(** When a menu is opened for the library CD, what the handle returns from then on is
    the amended menu: the file is read whole, however many clusters it spans, amended,
    and a read from the start returns its first bytes. The other handles keep their
    files. *)
Theorem menu_served `{VolumeRead R} (r : R) img vol v fs h f cs out n :
  vol_ok vol → Backed r img → total_sectors vol * bytes_per_sector vol ≤ blen img →
  u64 h → fs_ok fs → volume fs = Some vol → opened fs h = Some f → regular r img vol f cs →
  0 < size (entry f) ≤ GRUB_CFG_VIEW_CAP - GRUB_CFG_SERIAL_SLACK → blen (lg_bytes v) = GRUB_CFG_VIEW_CAP →
  amend_grub_cfg_serial (content img vol f cs) GRUB_CFG_VIEW_CAP = Some out → 0 < n →
  ∃ v' fs' fs'', arm_library_serial_view r v fs h = (v', fs', Amended) ∧ others_kept fs fs' h ∧
    read r v' fs' h n = (fs'', EFI_SUCCESS, slice 0 n out) ∧ size_of fs' h = Some (blen out).
Proof.
  intros V B W U O Vf F G S Lb A N. destruct (arm_amends r img vol V B W v fs h f cs out) as (v' & fs' & E & Ev & O' & F' & K); try done.
  { by rewrite Lb. }
  destruct (amend_some (content img vol f cs) GRUB_CFG_VIEW_CAP out ltac:(by vm_compute) A) as (Lo & Lx & Tx & Nd). exists v', fs'.
  assert (0 < blen out) as P.
  { destruct out; [|unfold blen; simpl; lia]. simpl in Lx. destruct (lines (content img vol f cs)); [|done].
    simpl in Tx. by rewrite <-Tx in Nd. }
  destruct (read_view r vol v' fs' h (viewed f (blen out)) n) as [Rd _]; try done.
  { destruct K as [K _]. by rewrite K. }
  { apply (reg_root _ _ _ _ _ G). }
  { apply (reg_dir _ _ _ _ _ G). }
  destruct Rd as (fs'' & Rd & _); [by rewrite Ev..|]. exists fs''. split_and!; [done..| |].
  - rewrite Rd, Ev. simpl. f_equal. rewrite Z.sub_0_r. unfold slice, splice, blen in *.
    change (Z.to_nat 0) with 0%nat. rewrite take_0, !drop_0, app_nil_l, take_app_le by lia.
    destruct (decide (n ≤ Z.of_nat (length out))); [by rewrite Z.min_l|rewrite Z.min_r, Nat2Z.id, !take_ge by lia; done].
  - unfold size_of. unfold opened in F'. destruct (slot_of fs' h) as [[s g]|]; [|done]. simpl in *. injection F' as ->.
    unfold logical_size. simpl. rewrite (reg_root _ _ _ _ _ G), (proj2 (Z.eqb_neq _ 0)) by lia. done.
Qed.

(** There is one view for all handles: once the menu of another file has been amended,
    a handle that still reads its own view fails with a device error, although its file
    can be read. *)
Theorem view_lost `{VolumeRead R} (r : R) vol v fs h1 h2 f1 f2 v' fs' n :
  u64 h1 → u64 h2 → fs_ok fs → volume fs = Some vol → opened fs h1 = Some f1 → opened fs h2 = Some f2 →
  is_root f1 = false → is_dir (entry f1) = false → 0 ≤ position f1 < view_len f1 →
  first_cluster (entry f1) ≠ first_cluster (entry f2) →
  arm_library_serial_view r v fs h2 = (v', fs', Amended) → 0 < n →
  read r v' fs' h1 n = (fs', EFI_DEVICE_ERROR, []).
Proof.
  intros U1 U2 O Vf F1 F2 Rt D P C A N. assert (h1 ≠ h2) as Ne by (intros ->; congruence).
  unfold arm_library_serial_view in A. pose proof F2 as F2'. unfold opened in F2'. destruct (slot_of fs h2) as [[s f]|] eqn:E; [|done].
  simpl in F2'. injection F2' as ->. apply slot_of_Some in E as (-> & S & _ & _); [|done..].
  do 3 (case_match; [done|]). rewrite Vf in A. destruct (fill_loop _ _ _ _ _) as [raw|]; [|done].
  destruct (amend_grub_cfg_serial _ _) as [out|]; [|by case_match]. injection A as <- <-.
  eapply (read_view r vol _ _ h1 f1 n); try done; try lia.
  - by apply put_slot_ok.
  - rewrite opened_put by done. by rewrite decide_False.
Qed.

(** Reading an open file piece by piece, with buffers of any sizes, yields its bytes in
    order: what a run of reads returns together is the part of the file from the
    position on, up to the sum of the sizes or the end of the file; every read succeeds,
    and other handles keep their files and positions. *)
Theorem reads_in_order `{VolumeRead R} (r : R) img vol v fs h f cs ns :
  vol_ok vol → Backed r img → total_sectors vol * bytes_per_sector vol ≤ blen img →
  u64 h → fs_ok fs → volume fs = Some vol → opened fs h = Some f → regular r img vol f cs →
  0 ≤ position f → 0 ≤ size (entry f) → Forall (λ n, 0 ≤ n) ns →
  ∃ fs', reads r v fs h ns = (fs', slice (position f) (total ns) (content img vol f cs), true) ∧ others_kept fs fs' h.
Proof. intros V B W U O Vf F G P S N. by apply reads_run. Qed.

(** ** Files on a small volume *)

Definition cfg_a : list Z := of_ascii "set timeout=1"%string ++ [13; 10] ++ of_ascii "linux /vmlinuz quiet"%string ++ [13; 10] ++ of_ascii "initrd /initrd"%string.
Definition cfg_b : list Z := [9] ++ of_ascii "linuxefi /b"%string ++ [10].

Definition cfg_volume : list Z :=
  demo_boot 1 0 ++ pad0 512 (pack12 [0xFF8; 0xFFF; 0xFFF; 0xFFF]) ++
  pad0 512 (dir_entry (of_ascii "GRUB"%string) (of_ascii "CFG"%string) 0x20 2 (blen cfg_a) ++
            dir_entry (of_ascii "OTHER"%string) (of_ascii "CFG"%string) 0x20 3 (blen cfg_b)) ++
  pad0 512 cfg_a ++ pad0 512 cfg_b ++ replicate 3584 0.

Notation cfg_disk := (mkSliceDisk cfg_volume).

Definition mounted_fs : FileSystem := mkFileSystem (Some demo_vol) (slots new) 0.
Definition root_fs : FileSystem := (open_volume mounted_fs).1.1.
Definition fs_a : FileSystem := (open cfg_disk root_fs (handle_for 0) (of_ascii "grub.cfg"%string) 1).1.1.
Definition fs_ab : FileSystem := (open cfg_disk fs_a (handle_for 0) (of_ascii "\other.cfg"%string) 1).1.1.
Definition armed : LibraryGrubCfg * FileSystem * SerialView := arm_library_serial_view cfg_disk LIBRARY_GRUB_CFG fs_ab (handle_for 1).
Definition file_a : OpenFile := mkOpenFile true false (entry_shown (of_ascii "GRUB"%string) (of_ascii "CFG"%string) 0x20 2 (blen cfg_a)) 0 0.

Lemma cfg_backed : Backed cfg_disk cfg_volume.
Proof. apply slice_disk_backed. by vm_compute. Qed.

Lemma cfg_regular : regular cfg_disk cfg_volume demo_vol file_a [2].
Proof. split; [done|done|done|eapply chain_end; by vm_compute|by vm_compute|by vm_compute]. Qed.

Lemma amend_exact_witness :
  lines (write_loop (length cfg_a) cfg_a) = map amended (lines cfg_a) ∧ cfg_line_needs_serial (write_loop (length cfg_a) cfg_a) = false.
Proof.
  pose proof (amend_exact cfg_a 16384 ltac:(by vm_compute)) as E.
  assert (amend_grub_cfg_serial cfg_a 16384 = Some (write_loop (length cfg_a) cfg_a)) as Q by (by vm_compute).
  rewrite Q in E. destruct E as (_ & A & _ & _ & B). exact (conj A B).
Defined.

Lemma open_exact_witness : opened root_fs (handle_for 1) = None ∧ opened fs_a (handle_for 1) = Some file_a ∧
  opened fs_a (handle_for 0) = opened root_fs (handle_for 0).
Proof.
  assert (u64 (handle_for 0) ∧ handle_for 0 ≠ handle_for 1) as [U0 Ne] by (by vm_compute).
  assert (opened fs_a (handle_for 1) = Some file_a) as F by (by vm_compute).
  destruct (open_exact cfg_disk root_fs (handle_for 0) (of_ascii "grub.cfg"%string) 1 fs_a EFI_SUCCESS (handle_for 1)) as (E & _);
    [by vm_compute..|]. destruct E as (vol & f & g & _ & _ & _ & _ & _ & _ & _ & N & G & K); [reflexivity|].
  exact (conj N (conj F (proj2 K _ U0 Ne))).
Defined.

Lemma reads_in_order_witness : (reads cfg_disk LIBRARY_GRUB_CFG fs_a (handle_for 1) [5; 20; 7; 1000]).1.2 = cfg_a.
Proof.
  destruct (reads_in_order cfg_disk cfg_volume demo_vol LIBRARY_GRUB_CFG fs_a (handle_for 1) file_a [2] [5; 20; 7; 1000]) as (fs' & E & _);
    [exact demo_vol_ok|exact cfg_backed|by vm_compute|by vm_compute|by vm_compute|by vm_compute|by vm_compute|exact cfg_regular|by vm_compute|by vm_compute| |].
  - repeat constructor; lia.
  - rewrite E. by vm_compute.
Defined.

Lemma menu_served_witness : armed.2 = Amended ∧
  (read cfg_disk armed.1.1 armed.1.2 (handle_for 1) 4096).2 = write_loop (length cfg_a) cfg_a.
Proof.
  destruct (menu_served cfg_disk cfg_volume demo_vol LIBRARY_GRUB_CFG fs_ab (handle_for 1) file_a [2] (write_loop (length cfg_a) cfg_a) 4096)
    as (v' & fs' & fs'' & E & _ & Rd & _);
    [exact demo_vol_ok|exact cfg_backed|by vm_compute|by vm_compute|by vm_compute|by vm_compute|by vm_compute|exact cfg_regular|by vm_compute..|].
  unfold armed. rewrite E. cbn [fst snd]. rewrite Rd. cbn [fst snd]. split; [reflexivity|by vm_compute].
Defined.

— Assignment —
Select every line of the material above holding the word "Lemma" and copy it.

— Written reply —
Lemma cfg_backed : Backed cfg_disk cfg_volume.
Lemma cfg_regular : regular cfg_disk cfg_volume demo_vol file_a [2].
Lemma amend_exact_witness :
Lemma open_exact_witness : opened root_fs (handle_for 1) = None ∧ opened fs_a (handle_for 1) = Some file_a ∧
Lemma reads_in_order_witness : (reads cfg_disk LIBRARY_GRUB_CFG fs_a (handle_for 1) [5; 20; 7; 1000]).1.2 = cfg_a.
Lemma menu_served_witness : armed.2 = Amended ∧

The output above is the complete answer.